NO it doesn't make you a good programmer. But if you're smart and committed, it's a very cheap ticket in the door as a junior programmer. Most programmers are senior in 4 or 5 years.
That program was at BU, 12 weeks, 40 hours a week, I think it was about 12K, in 1998. At that time it was 'Client Servicer Software and Database Programming' ... nowadays everything is the same but usually the browser is the client. Still though, front end code, then manipulating data, then sticking it in a database ... and of course a bunch of other things.
Programming is not easy -> it's very humbling even for the smartest -> but it's a fun job - like playing with legos all day. But if you're good and work hard, it pays well, you'll almost never be out of a job. No matter how automated things become, businesses move so quickly now they will always need someone to get something into their product or out on their website immediately.

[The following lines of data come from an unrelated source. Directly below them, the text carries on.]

Lemma answer_and_notify_concludes k st topic key ttl id
    (result : outcome RelayMessageError (ResponseAuth * list Watched)) w r w' :
  k ∈ [AskSubscribe; AskDelete; AskUpdate] →
  answer_and_notify st topic key (response_tag k) ttl id result w = (r, w') →
  concluded k topic key id r w w'.
Proof.
  intros Hk Hrun. unfold answer_and_notify in Hrun.
  assert (result = Panic ∨ result ≠ Panic) as [->|Hp] by (destruct result; auto);
    [by injection Hrun as <- _; left|].
  destruct (serialize_answers id (fst <$> result) w) as (text & Hs & Ht); [by destruct result|].
  rewrite (bind_Ok _ _ _ _ _ Hs) in Hrun. destruct result as [[a watchers]|e|]; [..|done].
  - destruct (try_join (publish_response topic key (response_tag k) ttl text) st watchers w) as [o w1] eqn:Ho.
    pose proof (join_answers _ _ _ _ _ _ _ _ _ _ Ho) as Ha.
    unfold m_map_err, mbind, M_bind in Hrun. rewrite Ho in Hrun.
    destruct o as [[]|e|]; injection Hrun as <- <-.
    + right; right. exists text. split; [exact Ha|]. cbn.
      by repeat (apply elem_of_cons in Hk as [->|Hk]; [by exists a|]); apply elem_of_nil in Hk.
    + right; left. by exists e.
    + by left.
  - destruct (publish_response topic key (response_tag k) ttl text w) as [o w1] eqn:Ho.
    destruct (respond_answers _ _ _ _ _ _ _ _ Ho) as [Ha [->| ->]];
      unfold m_map_err, mbind, M_bind in Hrun; rewrite Ho in Hrun; injection Hrun as <- <-.
    + right; right. by exists text.
    + right; left. exists relay_refused. split; [done|by left].
Qed.
End answers.

(** ** Messages that open *)

(** Two results of the same computation. *)
Ltac same_results := repeat match goal with
  | H1 : ?o = Ok ?x, H2 : ?o = Ok ?y |- _ =>
      tryif constr_eq x y then fail else
        (assert (y = x) by congruence; subst y)
  end.

Section opened.
Context `{!Ext, !HashLaws, !HexLaws, !CipherLaws, !Base64Laws, !UrlOps, !Env, !EnvLaws,
  !CacaoOps, !Msgpack Cacao, !Json KeyServerResponse, !Json Siwx.RawRecap, !BuildProfile,
  !JwtConsts, !JsonRpcConsts, !RelayWire, !RelayWireLaws, !ErrorTexts, !Scheduler, !ValidatorOps}.
Context (st : AppState) (msg : RelayIncomingMessage) (db : Db).

(** The message opens as the request [id] of the kind [k], to be answered on a
    topic and under a key: with the key of the subscription the topic belongs
    to, or with the one the server's or the project's key and the sender's
    agree on. *)
Definition opened_as (k : RequestKind) (topic : Topic) (key : bytes) (id : Z) : Prop :=
  rim_tag msg = request_tag k ∧ ∃ req : JsonRpcRequest (request_of k), req_id req = id ∧
  match k with
  | AskWatch => ∃ envelope,
      rim_topic msg = key_agreement_topic (st_notify_keys st) ∧
      open_envelope envelope1_from_bytes (rim_message msg) = Ok envelope ∧
      derive_key (pubkey (opts envelope)) (key_agreement_secret (st_notify_keys st)) = Ok key ∧
      topic = topic_from_key key ∧
      decrypt_message envelope key = Ok req
  | AskSubscribe => ∃ proj server_key envelope,
      (get_project_by_topic (rim_topic msg) db).1 = Ok proj ∧
      decode_key (pr_subscribe_private_key proj) = Ok server_key ∧
      rim_topic msg = topic_from_key (x25519_public server_key) ∧
      open_envelope envelope1_from_bytes (rim_message msg) = Ok envelope ∧
      derive_key (pubkey (opts envelope)) server_key = Ok key ∧
      topic = topic_from_key key ∧
      decrypt_message envelope key = Ok req
  | _ => ∃ subscriber envelope,
      (get_subscriber_by_topic (rim_topic msg) db).1 = Ok subscriber ∧
      decode_key (sws_sym_key subscriber) = Ok key ∧
      rim_topic msg = topic_from_key key ∧ topic = rim_topic msg ∧
      open_envelope envelope0_from_bytes (rim_message msg) = Ok envelope ∧
      decrypt_message envelope key = Ok req
  end.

These programs can't do it all for you -> you have to have the normal dedication and good attitude that life always demands (if you're not a liberal), and you have to be reasonably above average intelligence but not a genius, but it can be done, and spending 4 years at college for a CS degree - my question is ... why? (Unless you're going off to college now, and that's what you already know you want to do.)

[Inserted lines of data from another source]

Lemma Run_body_plain m pos op :
  code_at (vm.instructions m) pos [op] -> In op plain ->
  vm.Run_body pos m = vm.returning (exec_plain op) pos m.
Proof.
  intros Hcode Hop. apply code_at_index in Hcode. destruct Hcode as [Hi _].
  unfold vm.Run_body. run_monad. rewrite Hi. cbv beta iota.
  simpl in Hop.
  repeat (destruct Hop as [<-|Hop];
          [try reflexivity;
           unfold vm.returning, vm.discarding, exec_plain, nil_; run_monad;
           cbn -[vm.pop vm.executeBinaryOperation vm.executeComparison];
           match goal with
           | |- context [match ?x with _ => _ end] =>
             destruct x as [[? ?]|]; reflexivity
           end|]).
  destruct Hop.
Qed.

Lemma Run_body_wide m pos op operand :
  code_at (vm.instructions m) pos (wide_instruction op operand) ->
  In op (code.OpArray :: indexed) ->
  vm.Run_body pos m
  = vm.returning (exec_wide op (operand mod 65536)) (pos + 2) m.
Proof.
  intros Hcode Hop. pose proof (code_at_operand _ _ _ _ Hcode) as Hoperand.
  apply code_at_index in Hcode. destruct Hcode as [Hi _].
  unfold vm.Run_body. run_monad. rewrite Hi. cbv beta iota.
  simpl in Hop. destruct Hop as [<-|[<-|[<-|[<-|[]]]]].
  - (* OpArray *)
    change (code.OpArray =? code.OpNull) with false.
    change (code.OpArray =? code.OpPop) with false.
    change (code.OpArray =? code.OpConstant) with false.
    change (code.OpArray =? code.OpTrue) with false.
    change (code.OpArray =? code.OpFalse) with false.
    change (code.OpArray =? code.OpArray) with true.
    cbv beta iota. rewrite Hoperand.
    unfold vm.returning, exec_wide, vm.alloc. run_monad.
    change (code.OpArray =? code.OpConstant) with false.
    change (code.OpArray =? code.OpArray) with true.
    cbv beta iota.
    match goal with
    | |- context [vm.popElements ?n ?es ?s] =>
      destruct (vm.popElements n es s) as [[es' m1]|]; [|reflexivity]
    end.
    cbv beta iota.
    match goal with
    | |- context [vm.push ?o ?s] =>
      destruct (vm.push o s) as [[err m2]|]; reflexivity
    end.
  - (* OpConstant *)
    change (code.OpConstant =? code.OpNull) with false.
    change (code.OpConstant =? code.OpPop) with false.
    change (code.OpConstant =? code.OpConstant) with true.
    cbv beta iota. rewrite Hoperand.
    unfold vm.returning, exec_wide. run_monad.
    change (code.OpConstant =? code.OpConstant) with true. cbv beta iota.
    destruct (index (vm.constants m) (operand mod 65536)); reflexivity.
  - (* OpGetGlobal *)
    cbn -[vm.operand vm.push index Z.modulo]. rewrite Hoperand.
    unfold vm.returning, exec_wide. run_monad.
    cbn -[vm.push index Z.modulo].
    destruct (index (vm.global m) (operand mod 65536)); reflexivity.
  - (* OpSetGlobal *)
    cbn -[vm.operand vm.pop store Z.modulo]. rewrite Hoperand.
    unfold vm.returning, exec_wide. run_monad.
    cbn -[vm.pop store Z.modulo].
    destruct (vm.pop m) as [[value m1]|]; [|reflexivity].
    destruct (store (vm.global m1) (operand mod 65536) value); reflexivity.
Qed.

Lemma Run_body_jump m pos target :
  code_at (vm.instructions m) pos (wide_instruction code.OpJump target) ->
  vm.Run_body pos m = Ok (vm.Next (target mod 65536 - 1), m).
Proof.
  intros Hcode. pose proof (code_at_operand _ _ _ _ Hcode) as Hoperand.
  apply code_at_index in Hcode. destruct Hcode as [Hi _].
  unfold vm.Run_body. run_monad. rewrite Hi. cbv beta iota.
  cbn -[vm.operand Z.modulo]. now rewrite Hoperand.
Qed.

Lemma Run_body_jump_not_truthy m pos target :
  code_at (vm.instructions m) pos
    (wide_instruction code.OpJumpNotTruthy target) ->
  vm.Run_body pos m
  = match vm.pop m with
    | Ok (condition, m') =>
      Ok (vm.Next (if negb (vm.isTruthy condition) then target mod 65536 - 1
                   else pos + 2), m')
    | Panic => Panic
    end.
Proof.
  intros Hcode. pose proof (code_at_operand _ _ _ _ Hcode) as Hoperand.
  apply code_at_index in Hcode. destruct Hcode as [Hi _].
  unfold vm.Run_body. run_monad. rewrite Hi. cbv beta iota.
  cbn -[vm.operand vm.pop vm.isTruthy Z.modulo]. rewrite Hoperand.
  destruct (vm.pop m) as [[condition m']|]; [|reflexivity].
  now destruct (negb (vm.isTruthy condition)).
Qed.

Lemma Run_loop_step fuel pos m :
  pos < len (vm.instructions m) ->
  vm.Run_loop (S fuel) pos m
  = match vm.Run_body pos m with
    | Ok (vm.Next ip', m') => vm.Run_loop fuel (ip' + 1) m'
    | Ok (vm.Return err, m') => Some (Ok (Some err, m'))
    | Panic => Some Panic
    end.
Proof.
  intros H. cbn [vm.Run_loop].
  now replace (pos <? len (vm.instructions m)) with true
    by (symmetry; apply Z.ltb_lt; lia).
Qed.

Lemma Run_loop_done fuel pos m :
  len (vm.instructions m) <= pos ->
  vm.Run_loop fuel pos m = Some (Ok (None, m)).
Proof.
  intros H.
  destruct fuel; cbn [vm.Run_loop];
    now replace (pos <? len (vm.instructions m)) with false
      by (symmetry; apply Z.ltb_ge; lia).
Qed.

In 10 years colleges will have moved significantly to vocational-technical stuff.
In summary: no it won't make you a great programmer. But it will make you a programmer, and if you can suck it up as a junior programmer long enough and stick it 4 or 5 years and you love it (or even just like it) ... you have a career you can frankly practice until you're on your deathbed ... and one that pays pretty well.
Interesting that you went from music to programming. About 20 years ago I was talking with a guy who had a national company that provided customized software for businesses. The H1B visa issue was a topic back then. I asked him if he was able to find enough US programmers. He said he hired from three areas: computer science, math, and music. Computer science is obvious. Math makes sense. But music? He said that music majors were great at pattern recognition, which was very useful in coding.

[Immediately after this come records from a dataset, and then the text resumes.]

Lemma deliver_error st message :
  grid (deliver st (error message)) = grid st
  /\ workers (deliver st (error message)) = workers st
  /\ dialogs (deliver st (error message))
     = (dialogs st ++ [warning "Prediction Error"
                         ("Error processing image: " ++ message)])%list
  /\ visible (progress_bar (deliver st (error message)))
     = visible (progress_bar st).
Proof. simpl. repeat split. unfold setValue. simpl. by case_match. Qed.

(** X7: the cards of the grid are in the order in which the completion
    signals arrived, one card per completion signal, each with the path and
    the predictions that its signal carried; error signals add no card.
    [clear_images] does not cancel anything: the signals handled after it
    fill the emptied grid in the same way. *)
Theorem grid_in_completion_order st signals :
  map (fun card => (image_path card, predictions card))
      (grid (deliver_all st signals))
  = (map (fun card => (image_path card, predictions card)) (grid st)
     ++ completions signals)%list
  /\ map (fun card => (image_path card, predictions card))
         (grid (deliver_all (clear_images st) signals))
     = completions signals.
Proof.
  assert (forall st,
            map (fun card => (image_path card, predictions card))
                (grid (deliver_all st signals))
            = (map (fun card => (image_path card, predictions card)) (grid st)
               ++ completions signals)%list) as Hgrid.
  { unfold deliver_all.
    induction signals as [|s signals IH]; intros st'; simpl.
    - by rewrite app_nil_r.
    - rewrite IH. destruct s as [preds path|message].
      + destruct (deliver_finished st' preds path) as (ws & -> & _).
        rewrite map_app. simpl. by rewrite <- app_assoc.
      + destruct (deliver_error st' message) as (-> & _). done. }
  split; [apply Hgrid|]. by rewrite Hgrid.
Qed.

(** X8: the message boxes shown while the signals of a batch are handled
    are exactly one "Prediction Error" warning per error signal, in order,
    each quoting the message of its signal; handling a completion signal
    shows none. *)
Theorem warnings_for_errors st signals :
  dialogs (deliver_all st signals)
  = (dialogs st
     ++ map (fun message =>
               warning "Prediction Error"
                       ("Error processing image: " ++ message))
            (error_messages signals))%list.
Proof.
  unfold deliver_all. revert st.
  induction signals as [|s signals IH]; intros st; simpl.
  - by rewrite app_nil_r.
  - rewrite IH. destruct s as [preds path|message].
    + destruct (deliver_finished st preds path) as (ws & _ & -> & _). done.
    + destruct (deliver_error st message) as (_ & _ & -> & _).
      simpl. by rewrite <- app_assoc.
Qed.

(** *** The progress bar over a batch *)

(** X9: after [load_images] every handled signal, completion or error
    alike, advances the bar by one until it is full: after [k] signals of
    a batch of N >= 1 images the value is [min k N] and the maximum is
    still N. *)
Theorem progress_counts_every_signal file_names st signals :
  file_names <> [] ->
  minimum (progress_bar st) = 0 ->
  let final := deliver_all (load_images file_names st) signals in
  value (progress_bar final)
  = Z.min (Z.of_nat (length signals)) (Z.of_nat (length file_names))
  /\ maximum (progress_bar final) = Z.of_nat (length file_names).
Proof.
  intros Hne Hmin. simpl.
  destruct (load_images_bar file_names st Hne Hmin) as [Hok Hv].
  assert (1 <= Z.of_nat (length file_names)) as Hn.
  { destruct file_names; [done|simpl; lia]. }
  destruct (deliver_all_value _ signals _ Hn Hok) as [(_ & Hmax & _) Hval].
  rewrite Hval, Hv. split; [lia|exact Hmax].
Qed.

Lemma completions_length signals :
  length (completions signals)
  = length (filter (fun s => is_finished s = true) signals).
Proof.
  induction signals as [|[results path|message] signals IH]; [done|..].
  - rewrite filter_cons_True by done. simpl. by rewrite IH.
  - rewrite filter_cons_False by done. exact IH.
Qed.

(** Once enough completion signals are still to come, the bar ends hidden:
    a completion handled when the bar is full hides it, and nothing shows
    it again. *)
Lemma deliver_all_hidden n signals : forall st,
  1 <= n -> bar_ok n (progress_bar st) ->
  visible (progress_bar st) = false
  \/ ((1 <= length (completions signals))%nat
      /\ n - value (progress_bar st) <= Z.of_nat (length (completions signals))) ->
  visible (progress_bar (deliver_all st signals)) = false.
Proof.
  unfold deliver_all.
  induction signals as [|s signals IH]; intros st Hn Hok Hc; simpl.
  - destruct Hc as [Hv|[Hc _]]; [done|simpl in Hc; lia].
  - destruct (setValue_step n _ Hn Hok) as [Hok' Hv'].
    destruct (deliver_bar st s) as (Hmin & Hmax & Hval).
    assert (bar_ok n (progress_bar (deliver st s))) as Hok''.
    { unfold bar_ok. rewrite Hmin, Hmax, Hval. exact Hok'. }
    apply IH; [done|done|].
    destruct Hok'' as (_ & Hmax' & _).
    destruct s as [preds path|message].
    + destruct (deliver_finished st preds path) as (ws & _ & _ & Hkeep & Hfull).
      destruct Hc as [Hv|[Hc1 Hc2]]; [left; by apply Hkeep|].
      destruct (decide (value (progress_bar st) + 1 < n)) as [Hlt|Hge].
      * right. simpl in Hc2. rewrite Hval, Hv'. simpl. lia.
      * left. apply Hfull. rewrite Hmax', Hval, Hv'. lia.
    + destruct (deliver_error st message) as (_ & _ & _ & Hvis).
      destruct Hc as [Hv|[Hc1 Hc2]]; [left; by rewrite Hvis|].
      right. simpl in Hc1, Hc2. rewrite Hval, Hv'. lia.
Qed.

Lemma setRange_visible mn mx b : visible (setRange mn mx b) = visible b.
Proof. unfold setRange. by case_match. Qed.

Lemma setValue_visible v b : visible (setValue v b) = visible b.
Proof. unfold setValue. by case_match. Qed.

(** X10: [load_images] shows the progress bar, and once all the signals of
    the batch (N >= 1 images, any order of arrival) have been handled the
    bar is hidden again. *)
Theorem batch_settled file_names st outs delivered :
  file_names <> [] ->
  minimum (progress_bar st) = 0 ->
  batch_signals file_names outs ->
  delivered ≡ₚ concat outs ->
  visible (progress_bar (load_images file_names st)) = true
  /\ visible (progress_bar (deliver_all (load_images file_names st) delivered))
     = false.
Proof.
  intros Hne Hmin Hb Hp. split.
  - unfold load_images. destruct file_names as [|f fs]; [done|].
    cbn [truthy negb]. rewrite process_images_bar. simpl.
    unfold setMaximum. by rewrite setValue_visible, setRange_visible.
  - destruct (load_images_bar file_names st Hne Hmin) as [Hok Hv].
    assert (1 <= Z.of_nat (length file_names)) as Hn.
    { destruct file_names; [done|simpl; lia]. }
    apply (deliver_all_hidden _ delivered _ Hn Hok). right.
    rewrite completions_length, Hp, (batch_completions _ _ Hb), Hv. lia.
Qed.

At least one of the following must be true:
1) There are employers sponsoring these bootcamps, which would explain why almost all the trainees are getting hired;
2) The employment rate claims are a fraud; or
3) Comp Sci programs in US universities, with the 50% rate of employment in the field for recent graduates, have a LOT to answer for.
Both are invisible moving architecture - and music IS pure math looked at one way ... any hook in any song can be reduced to the math that torques your brain in the right way ... it's like legos ... but the legos must move ... and ... you can't see the legos ... but there is a language to represent the legos. Bach would have loved loved loved it. Courtney Love or the Dixie Chicks probably not so much.
For anyone who already knows they find it programmy-stuff interesting ... like people who like playing with excel spreadsheets ... I say go for it.
Any of you who have poor starving Jazz musician sons ... is 14K too much to pay to get them permanently out of your house? It's a no brainer given the cost of a degree. It's just that you have to actually find it interesting.
Four years of woman studies may you less of an expert than 12 weeks of coding.
Maybe they teach the students in-demand skills, rather than theoretical algorithms.
Maybe they limit their student body to those they think are very, very smart.
Maybe the students most highly motivated to get jobs self-select.
Before I retired, I used to interview job candidates. There are a lot of people with degrees, some of whom have had jobs in the field, who are not very good. There are a lot of H1Bs and green card holders from India who don’t know much either. Many people get drawn in for various reasons who simply don’t have the mental horsepower to do the work.
Back in the 80s, I used to recruit dropouts from liberal arts PhD programs and train them, since I was one myself. You pick the right guys, and they will do well.